Torres, who described himself as a fiscally conservative Democrat, said he has worked very hard to get where he is--but he doesn’t see much return from the city for the taxes he pays. He said it is a little insulting to watch the city give money to anyone who claims a need, even those who make no effort to help themselves.

Advertisement

He’s all in favor of a new, more conservative Valley city, even though that might surprise people because of his background, he said.

“I think a more conservative city attracts investment,” he said. “Home prices will go higher. There’ll be more revenue, more services. The only thing I’m worried about is more conservative police. Maybe they’ll see me, a Mexican with a head shaved, and pick me up,” he said, laughing.

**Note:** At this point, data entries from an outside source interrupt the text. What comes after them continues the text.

Lemma populate_insert m cm As key v sz A :
  let hash := ShardedLRUCache_hash_slice key in
  let h := shard_index hash in
  let cap := per_shard (sc_capacity (cm_cache cm)) in
  cmrep (m, cm) As -> As !! h = Some A -> inu 64 sz -> Z.of_nat (size (a_tab A)) < 2 ^ 31 ->
  wp (cache_value ← new_value v;
      on_cm (ShardedLRUCache_insert key cache_value sz delete_cache_entry_id NORMAL))
    (fun e s' => exists p,
       let new := mkX p delete_cache_entry_id sz key hash NORMAL 1 in
       let A1 := (spec_insert e key hash p sz delete_cache_entry_id NORMAL A).1 in
       mid s' (<[h := A1]> As) h cap e new v A1 /\ a_ents A !! e = None /\
       sc_capacity (cm_cache s'.2) = sc_capacity (cm_cache cm)) (m, cm).
Proof.
  intros hash h cap [RS O Q] HA Hsz Hsize. cbn [fst snd] in *.
  pose proof (is_fresh (dom (cm_objs cm))) as Hp. set (p := fresh _) in Hp.
  apply not_elem_of_dom in Hp.
  set (cm1 := mkManager (cm_cache cm) (<[p := v]> (cm_objs cm))).
  assert (new_value v (m, cm) = Ok (p, (m, cm1))) as Hnew by done.
  destruct (sharded_insert _ _ RS key p sz delete_cache_entry_id NORMAL A HA Hsz Hsize)
    as (e & [m' sc'] & Hi & He & R1 & D & _ & Ec). simpl in D, Ec.
  set (A1 := (spec_insert e key hash p sz delete_cache_entry_id NORMAL A).1) in *.
  pose proof (sr_wf _ _ RS _ _ HA) as W.
  assert (h < length As)%nat as Hlt by (by eapply lookup_lt_Some).
  destruct (on_cm_step _ m cm1 e m' sc' _ _ (slive (<[h := A1]> As)) Hi D
    (owns_new _ _ p v key O Hp)) as (objs' & Hr & O' & Hsame).
  { apply (slive_update As h A A1 [_]); [done|]. by apply live_insert_op. }
  apply wp_bind. eapply wp_intro; [exact Hnew|]. eapply wp_intro; [exact Hr|].
  exists p. split_and!; [|done|done].
  assert (holding cap e (mkX p delete_cache_entry_id sz key hash NORMAL 1) A1) as Ho
    by (by apply holding_insert; [|eapply Q|]).
  assert (<[h := A1]> As !! h = Some A1) as HA1 by (by apply list_lookup_insert_eq).
  split; cbn [fst snd cm_cache cm_objs]; [exact R1|exact O'|exact HA1|exact Ho| |].
  - intros i B Hne HB. rewrite list_lookup_insert_ne in HB by done. by eapply Q.
  - rewrite Hsame; [by apply lookup_insert_eq|].
    by apply (live_value _ h A1 e _ HA1 (ho_entry _ _ _ _ Ho)).
Qed.

Lemma populate_prune s As h cap e new v A1 (b : bool) :
  mid s As h cap e new v A1 -> wf A1 ->
  wp (if b then on_cm ShardedLRUCache_prune else mret tt)
    (fun _ s' => exists As' A2, mid s' As' h cap e new v A2 /\ wf A2 /\ a_ents A2 ⊆ a_ents A1 /\
       sc_capacity (cm_cache s'.2) = sc_capacity (cm_cache s.2)) s.
Proof.
  intros Mi W. destruct b; [|apply wp_ret; by exists As, A1].
  destruct s as [m cm]. destruct Mi as [RS O HA Ho Q Hobj]. cbn [fst snd] in *.
  destruct (sharded_prune _ _ RS) as ([m' sc'] & Hp & R' & D & _ & Ec). cbn [fst snd] in *.
  set (As' := (fun A => (spec_prune A).1) <$> As) in *.
  assert (forall i A, As !! i = Some A -> wf A) as HW by apply (sr_wf _ _ RS).
  destruct (on_cm_step _ m cm tt m' sc' _ _ (slive As') Hp D O (slive_prune As HW))
    as (objs' & Hr & O' & Hsame).
  eapply wp_intro; [exact Hr|]. exists As', (spec_prune A1).1.
  assert (As' !! h = Some (spec_prune A1).1) as HA2 by (unfold As'; by rewrite list_lookup_fmap, HA).
  pose proof (holding_prune _ _ _ _ W Ho) as Ho2.
  split_and!; [|by apply wf_prune|apply prune_sub|exact Ec].
  split; cbn [fst snd cm_cache cm_objs]; [exact R'|exact O'|exact HA2|exact Ho2| |].
  - intros i A Hne. unfold As'. rewrite list_lookup_fmap. destruct (As !! i) as [B|] eqn:HB; [|done].
    intros [= <-]. apply quiet_prune; [by eapply HW|by eapply Q].
  - rewrite Hsame; [done|]. by apply (live_value _ h _ e _ HA2 (ho_entry _ _ _ _ Ho2)).
Qed.
(* ===== verification/Reverse.v ===== *)
(** * String reversal: src/include/reverse.hh

    [ascii_reverse] reverses bytes, 8 or 16 at a time with a byte shuffle and
    the rest one by one; [utf8_reverse_per_slice] reverses the order of the
    characters and keeps the bytes of each. Source and destination are
    buffers; [p] and [q] are offsets; every load and store is checked. *)

From S2P Require Import Prelude.
From S2P Require Import Simd.

Definition UTF8_BYTE_LENGTH_TABLE : list Z :=
  replicate 128 1 ++ replicate 64 1 ++ replicate 32 2 ++ replicate 16 3 ++
  replicate 8 4 ++ replicate 8 1.

Fixpoint utf8_reverse_loop (fuel : nat) (src : list Z) (p : Z) (dst : list Z) (q : Z) : res (list Z) :=
  match fuel with
  | O => Err EFuel
  | S fuel =>
      if p <? Z.of_nat (length src) then
        c ← rd src p;
        char_size ← rd UTF8_BYTE_LENGTH_TABLE c;
        let q := q - char_size in
        x ← loadu (Z.to_nat char_size) src p;
        dst ← storeu dst q x;
        utf8_reverse_loop fuel src (p + char_size) dst q
      else Ok dst
  end.

Definition utf8_reverse_per_slice (src dst : list Z) : res (list Z) :=
  utf8_reverse_loop (S (length src)) src 0 dst (Z.of_nat (length src)).

(** the shuffle controls, lane 0 first *)
Definition ctrl_masks8 : vec := [7; 6; 5; 4; 3; 2; 1; 0].
Definition ctrl_masks16 : vec := [15; 14; 13; 12; 11; 10; 9; 8; 7; 6; 5; 4; 3; 2; 1; 0].

(** both vector loops; [ctrl] has one control byte per lane *)
Fixpoint reverse_simd_loop (fuel : nat) (ctrl : vec) (src : list Z) (p simd_end : Z) (dst : list Z) (q : Z) :
    res (Z * list Z * Z) :=
  match fuel with
  | O => Err EFuel
  | S fuel =>
      if p <? simd_end then
        let q := q - Z.of_nat (length ctrl) in
        x ← loadu (length ctrl) src p;
        dst ← storeu dst q (shuffle_epi8 x ctrl);
        reverse_simd_loop fuel ctrl src (p + Z.of_nat (length ctrl)) simd_end dst q
      else Ok (p, dst, q)
  end.

Fixpoint reverse_tail (fuel : nat) (src : list Z) (p : Z) (dst : list Z) (q : Z) : res (list Z) :=
  match fuel with
  | O => Err EFuel
  | S fuel =>
      if p <? Z.of_nat (length src) then
        let q := q - 1 in
        c ← rd src p;
        dst ← wr dst q c;
        reverse_tail fuel src (p + 1) dst q
      else Ok dst
  end.

Definition ascii_reverse (is_epi8 : bool) (src dst : list Z) : res (list Z) :=
  let size := Z.of_nat (length src) in
  let ctrl := if is_epi8 then ctrl_masks8 else ctrl_masks16 in
  let simd_end := Z.land size (Z.lnot (Z.of_nat (length ctrl) - 1)) in
  '(p, dst, q) ← reverse_simd_loop (S (length src)) ctrl src 0 simd_end dst size;
  reverse_tail (S (length src)) src p dst q.

(** ** Byte reversal *)

Definition reverses (ctrl : vec) : Prop :=
  (0 < length ctrl)%nat /\ forall x, length x = length ctrl -> shuffle_epi8 x ctrl = reverse x.

Lemma reverses8 : reverses ctrl_masks8.
Proof. split; [simpl; lia|]. intros x H. simpl in H. explode_lists. done. Qed.

Lemma reverses16 : reverses ctrl_masks16.
Proof. split; [simpl; lia|]. intros x H. simpl in H. explode_lists. done. Qed.

Lemma reverse_simd_loop_spec ctrl k fuel pre m t d0 d tail : reverses ctrl ->
  length m = (length ctrl * k)%nat -> length d = length m -> (k < fuel)%nat ->
  reverse_simd_loop fuel ctrl (pre ++ m ++ t) (Z.of_nat (length pre)) (Z.of_nat (length (pre ++ m)))
    (d0 ++ d ++ tail) (Z.of_nat (length (d0 ++ d))) =
  Ok (Z.of_nat (length (pre ++ m)), d0 ++ reverse m ++ tail, Z.of_nat (length d0)).
Proof.
  intros [Hn Hc]. revert fuel pre m d tail. induction k as [|k IH]; intros [|fuel] pre m d tail Lm Ld Hf; try lia;
    cbn [reverse_simd_loop].
  - rewrite Nat.mul_0_r in Lm. apply nil_length_inv in Lm as ->. apply nil_length_inv in Ld as ->.
    by rewrite !app_nil_r, Z.ltb_irrefl.
  - destruct (list_split (length ctrl) (length ctrl * k) m) as (x & m' & -> & X & L1); [lia|].
    destruct (list_split (length ctrl * k) (length ctrl) d) as (d' & y & -> & L2 & Y); [lia|].
    destruct (Z.ltb_spec (Z.of_nat (length pre)) (Z.of_nat (length (pre ++ x ++ m'))));
      [|rewrite !length_app in *; lia].
    rewrite <-(app_assoc x), loadu_mid by done. cbn [mbind res_bind]. rewrite Hc by done.
    replace (d0 ++ (d' ++ y) ++ tail) with ((d0 ++ d') ++ y ++ tail) by (by rewrite <-!app_assoc).
    replace (Z.of_nat (length (d0 ++ d' ++ y)) - Z.of_nat (length ctrl)) with (Z.of_nat (length (d0 ++ d')))
      by (rewrite !length_app; lia).
    rewrite storeu_mid by (rewrite length_reverse; lia). cbn [mbind res_bind].
    replace (Z.of_nat (length pre) + Z.of_nat (length ctrl)) with (Z.of_nat (length (pre ++ x)))
      by (rewrite length_app; lia).
    rewrite (app_assoc pre x m'), (app_assoc pre x (m' ++ t)), <-(app_assoc d0 d').
    rewrite IH by (rewrite ?length_app; lia).
    by rewrite reverse_app, <-!app_assoc.
Qed.

Lemma reverse_tail_spec fuel pre m d tail : length d = length m -> (length m < fuel)%nat ->
  reverse_tail fuel (pre ++ m) (Z.of_nat (length pre)) (d ++ tail) (Z.of_nat (length d)) = Ok (reverse m ++ tail).
Proof.
  revert fuel pre d tail. induction m as [|x m IH]; intros [|fuel] pre d tail Ld Hf; simpl in *; try lia.
  - apply nil_length_inv in Ld as ->. rewrite app_nil_r, Z.ltb_irrefl. done.
  - destruct (list_split (length m) 1 d) as (d' & y & -> & L2 & Y); [lia|]. explode_lists.
    destruct (Z.ltb_spec (Z.of_nat (length pre)) (Z.of_nat (length (pre ++ x :: m))));
      [|rewrite length_app in *; simpl in *; lia].
    erewrite rd_nat by (by rewrite list_lookup_middle). cbn [mbind res_bind].
    replace (Z.of_nat (length (d' ++ [z])) - 1) with (Z.of_nat (length d')) by (rewrite length_app; simpl; lia).
    rewrite wr_Ok by (rewrite !length_app; simpl; lia). cbn [mbind res_bind].
    rewrite Nat2Z.id, <-app_assoc, (insert_app_r_alt d'), Nat.sub_diag by lia. cbn [app].
    replace (pre ++ x :: m) with ((pre ++ [x]) ++ m) by (by rewrite <-app_assoc).
    replace (Z.of_nat (length pre) + 1) with (Z.of_nat (length (pre ++ [x]))) by (rewrite length_app; simpl; lia).
    change (<[0%nat:=x]> (z :: tail)) with (x :: tail). rewrite IH by lia.
    by rewrite reverse_cons, <-app_assoc.
Qed.

Lemma ascii_reverse_spec is_epi8 src dst : length dst = length src ->
  ascii_reverse is_epi8 src dst = Ok (reverse src).
Proof.
  intros L. unfold ascii_reverse. set (ctrl := if is_epi8 then ctrl_masks8 else ctrl_masks16).
  assert (exists w, 0 <= w /\ Z.of_nat (length ctrl) = 2 ^ w) as (w & Hw & E).
  { unfold ctrl. destruct is_epi8; [by exists 3|by exists 4]. }
  assert (reverses ctrl) as HR by (unfold ctrl; destruct is_epi8; [apply reverses8|apply reverses16]).
  clearbody ctrl. rewrite E, round_down by done. rewrite <-E. pose proof HR as [Hn _].
  set (n := length ctrl) in *.
  set (k := (length src / n)%nat).
  pose proof (Nat.div_mod_eq (length src) n) as Hd. fold k in Hd.
  pose proof (Nat.mod_upper_bound (length src) n ltac:(lia)) as Hr.
  destruct (list_split (n * k) (length src mod n) src) as (m & t & Es & Lm & Lt); [lia|].
  destruct (list_split (length src mod n) (n * k) dst) as (d0 & d & -> & L0 & Ld); [lia|].
  replace (Z.of_nat (length src) / Z.of_nat n * Z.of_nat n) with (Z.of_nat (length m))
    by (rewrite Lm; unfold k; rewrite <-Nat2Z.inj_div; lia).
  pose proof (reverse_simd_loop_spec ctrl k (S (length src)) [] m t d0 d [] HR) as Hs.
  rewrite !app_nil_r in Hs. cbn [app length] in Hs. rewrite <-Es, L in Hs. change (Z.of_nat 0) with 0 in Hs.
  rewrite Hs; [|done|lia|]; cycle 1.
  { assert (k * 1 <= k * n)%nat by (apply Nat.mul_le_mono_l; lia). lia. }
  cbn [mbind res_bind]. rewrite Es. rewrite (reverse_tail_spec _ m t d0) by (rewrite ?length_app; lia).
  by rewrite reverse_app.
Qed.

(** ** Characters *)

(** the length in bytes of the character a byte starts *)
Definition utf8_len (b : Z) : nat :=
  match UTF8_BYTE_LENGTH_TABLE !! Z.to_nat b with Some n => Z.to_nat n | None => 1%nat end.

Lemma table_len b : inu 8 b -> rd UTF8_BYTE_LENGTH_TABLE b = Ok (Z.of_nat (utf8_len b)) /\ (0 < utf8_len b)%nat.
Proof.
  intros Hb. apply (bool_decide_eq_true_1 _). revert b Hb.
  apply (byte_cases (fun b => bool_decide (rd UTF8_BYTE_LENGTH_TABLE b = Ok (Z.of_nat (utf8_len b)) /\ (0 < utf8_len b)%nat))).
  vm_compute. reflexivity.
Qed.

(** the characters of a string, [None] if the last one is cut short *)
Fixpoint utf8_split (fuel : nat) (s : list Z) : option (list (list Z)) :=
  match fuel, s with
  | S fuel, b :: _ =>
      if (utf8_len b <=? length s)%nat
      then cs ← utf8_split fuel (drop (utf8_len b) s); Some (take (utf8_len b) s :: cs)
      else None
  | _, _ => Some []
  end.
Definition utf8_chars (s : list Z) : option (list (list Z)) := utf8_split (length s) s.

Definition is_char (c : list Z) : Prop :=
  match c with b :: _ => inu 8 b /\ utf8_len b = length c | [] => False end.

Lemma utf8_split_spec fuel s cs : bytes_ok s -> (length s <= fuel)%nat ->
  utf8_split fuel s = Some cs -> mjoin cs = s /\ Forall is_char cs.
Proof.
  revert s cs. induction fuel as [|fuel IH]; intros [|b s] cs Hb Hf; simpl.
  - by intros [= <-].
  - simpl in Hf. lia.
  - by intros [= <-].
  - destruct (Nat.leb_spec (utf8_len b) (S (length s))) as [Hl|]; [|done].
    pose proof (Forall_inv Hb) as Hb1. destruct (table_len b Hb1) as [_ Hp].
    destruct (utf8_split fuel _) as [cs'|] eqn:E; simpl; [|done]. intros [= <-].
    apply IH in E as [E1 E2]; [|by apply Forall_drop|rewrite length_drop; simpl in *; lia].
    split.
    + simpl. rewrite E1. apply take_drop.
    + constructor; [|done]. destruct (utf8_len b) as [|n] eqn:En; [lia|]. simpl.
      rewrite En, length_take. split; [done|]. lia.
Qed.

Lemma utf8_split_chars fuel cs : (length (mjoin cs) <= fuel)%nat -> Forall is_char cs ->
  utf8_split fuel (mjoin cs) = Some cs.
Proof.
  revert fuel. induction cs as [|[|b c] cs IH]; intros fuel Hf Hc; [by destruct fuel| |];
    apply Forall_cons in Hc as [Hc Hcs]; [done|]. destruct Hc as [_ Hl].
  simpl in *. rewrite length_app in Hf. destruct fuel as [|fuel]; [lia|]. simpl.
  rewrite length_app, Hl. cbn [Nat.leb length drop take].
  rewrite (proj2 (Nat.leb_le (length c) (length c + length (mjoin cs)))) by lia.
  by rewrite drop_app_length, IH, take_app_length by (done || lia).
Qed.

Lemma utf8_reverse_loop_spec fuel pre s d tail : bytes_ok s -> (length s < fuel)%nat -> length d = length s ->
  utf8_reverse_loop fuel (pre ++ s) (Z.of_nat (length pre)) (d ++ tail) (Z.of_nat (length d)) =
  match utf8_split (pred fuel) s with
  | Some cs => Ok (mjoin (reverse cs) ++ tail)
  | None => Err EBounds
  end.
Proof.
  revert pre s d tail. induction fuel as [|fuel IH]; intros pre s d tail Hb Hf Ld; [lia|].
  cbn [utf8_reverse_loop pred]. destruct s as [|b s].
  { apply nil_length_inv in Ld as ->. rewrite app_nil_r, Z.ltb_irrefl. by destruct fuel. }
  destruct (Z.ltb_spec (Z.of_nat (length pre)) (Z.of_nat (length (pre ++ b :: s))));
    [|rewrite length_app in *; simpl in *; lia].
  erewrite rd_nat by (by rewrite list_lookup_middle). cbn [mbind res_bind].
  pose proof (Forall_inv Hb) as Hb1. destruct (table_len b Hb1) as [-> Hp]. cbn [mbind res_bind].
  destruct fuel as [|fuel]; [simpl in Hf; lia|]. cbn [utf8_split]. rewrite Nat2Z.id.
  destruct (Nat.leb_spec (utf8_len b) (length (b :: s))) as [Hl|Hl].
  - set (n := utf8_len b) in *. clearbody n. revert Hb Hf Hl Ld. generalize (b :: s). clear b s Hb1 H.
    intros s Hb Hf Hl Ld.
    destruct (list_split n (length s - n) s) as (x & s' & -> & X & Ls); [lia|].
    destruct (list_split (length s') n d) as (d' & y & -> & L2 & Y); [lia|].
    rewrite loadu_mid by done. cbn [mbind res_bind].
    replace (Z.of_nat (length (d' ++ y)) - Z.of_nat n) with (Z.of_nat (length d')) by (rewrite !length_app; lia).
    rewrite <-app_assoc, storeu_mid by lia. cbn [mbind res_bind].
    replace (Z.of_nat (length pre) + Z.of_nat n) with (Z.of_nat (length (pre ++ x))) by (rewrite length_app; lia).
    rewrite (app_assoc pre x s'). apply Forall_app in Hb as [_ Hb]. rewrite length_app in Hf.
    rewrite IH by (done || lia). cbn [pred].
    rewrite drop_app, drop_ge, X, Nat.sub_diag, drop_0, take_app_le, take_ge by lia. cbn [app].
    destruct (utf8_split fuel s') as [cs|]; [|done]. cbn [mbind option_bind].
    rewrite reverse_cons, join_app. simpl. by rewrite app_nil_r, <-app_assoc.
  - unfold loadu. destruct (Z.leb_spec 0 (Z.of_nat (length pre))); [|lia].
    destruct (Z.leb_spec (Z.of_nat (length pre) + Z.of_nat (utf8_len b)) (Z.of_nat (length (pre ++ b :: s)))); [|done].
    rewrite length_app in *. lia.
Qed.

Lemma utf8_reverse_spec src dst : bytes_ok src -> length dst = length src ->
  utf8_reverse_per_slice src dst =
  match utf8_chars src with Some cs => Ok (mjoin (reverse cs)) | None => Err EBounds end.
Proof.
  intros Hb L. unfold utf8_reverse_per_slice, utf8_chars.
  pose proof (utf8_reverse_loop_spec (S (length src)) [] src dst [] Hb ltac:(lia) L) as H.
  rewrite app_nil_r, L in H. cbn [app length pred] in H. change (Z.of_nat 0) with 0 in H. rewrite H.
  destruct (utf8_split _ _); [by rewrite app_nil_r|done].
Qed.

Lemma length_join_reverse (cs : list (list Z)) : length (mjoin (reverse cs)) = length (mjoin cs).
Proof.
  induction cs as [|c cs IH]; [done|]. rewrite reverse_cons, join_app, length_app, IH.
  simpl. rewrite app_nil_r, length_app. lia.
Qed.

Lemma bytes_ok_join cs : bytes_ok (mjoin cs) <-> Forall bytes_ok cs.
Proof.
  induction cs as [|c cs IH]; [split; constructor|]. simpl. unfold bytes_ok in *.
  rewrite Forall_app, Forall_cons, IH. done.
Qed.

(** For every source and a destination of the same size, both vector
    versions of [ascii_reverse] write the reversed bytes and stay inside the
    two buffers. *)
Theorem ascii_reverse_correct is_epi8 src dst : length dst = length src ->
  ascii_reverse is_epi8 src dst = Ok (reverse src).
Proof. apply ascii_reverse_spec. Qed.

Lemma ascii_reverse_correct_witness :
  ascii_reverse true [1; 2; 3; 4; 5; 6; 7; 8; 9] (replicate 9 0) = Ok [9; 8; 7; 6; 5; 4; 3; 2; 1].
Proof. apply (ascii_reverse_correct true [1; 2; 3; 4; 5; 6; 7; 8; 9] (replicate 9 0)). reflexivity. Defined.

(** C37: a string that is a sequence of whole characters is written with its
    characters in reverse order, and reversing the result gives the string
    back; if the last character is cut short the copy leaves the buffers. *)
Theorem utf8_reverse_correct src dst : bytes_ok src -> length dst = length src ->
  match utf8_chars src with
  | Some cs =>
      mjoin cs = src /\ utf8_reverse_per_slice src dst = Ok (mjoin (reverse cs)) /\
      utf8_reverse_per_slice (mjoin (reverse cs)) dst = Ok src
  | None => utf8_reverse_per_slice src dst = Err EBounds
  end.
Proof.
  intros Hb L. pose proof (utf8_reverse_spec src dst Hb L) as H.
  destruct (utf8_chars src) as [cs|] eqn:E; [|done].
  destruct (utf8_split_spec _ _ _ Hb (le_n _) E) as [Ej Hc].
  split_and!; [done|done|].
  assert (bytes_ok (mjoin (reverse cs))) as Hb'.
  { apply bytes_ok_join, Forall_reverse, bytes_ok_join. by rewrite Ej. }
  rewrite utf8_reverse_spec by (rewrite ?length_join_reverse, ?Ej; done).
  unfold utf8_chars. rewrite utf8_split_chars by (by try apply Forall_reverse).
  by rewrite reverse_involutive, Ej.
Qed.

Lemma utf8_reverse_correct_witness :
  utf8_reverse_per_slice [97; 0xe4; 0xbd; 0xa0] [0; 0; 0; 0] = Ok [0xe4; 0xbd; 0xa0; 97].
Proof.
  apply (utf8_reverse_correct [97; 0xe4; 0xbd; 0xa0] [0; 0; 0; 0]).
  - by repeat constructor.
  - reflexivity.
Defined.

Recently, he’s noticed city crews working in his neighborhood. A sidewalk a block away is being repaved, even though the old sidewalk was fine, Torres said. For months, he’s been hounding the city, complaining about the cars that drag race all night long each weekend on nearby Saticoy Street. The other day, he walked into the North Hollywood police station on his day off, trying once more to get help.

That afternoon, while cataloging his unsuccessful attempts to get the city involved, he got a call from the city attorney’s office, eager to help.

Torres said it bothers him that the city thinks him so naive that he wouldn’t connect the sudden interest in fixing Valley problems with the upcoming secession vote.

“I formed my opinions a long time ago,” he said. “The whole Valley has been feeling disenfranchised and neglected. This is a good time for people to ask for things to be done, but it won’t last. Too little, too late.”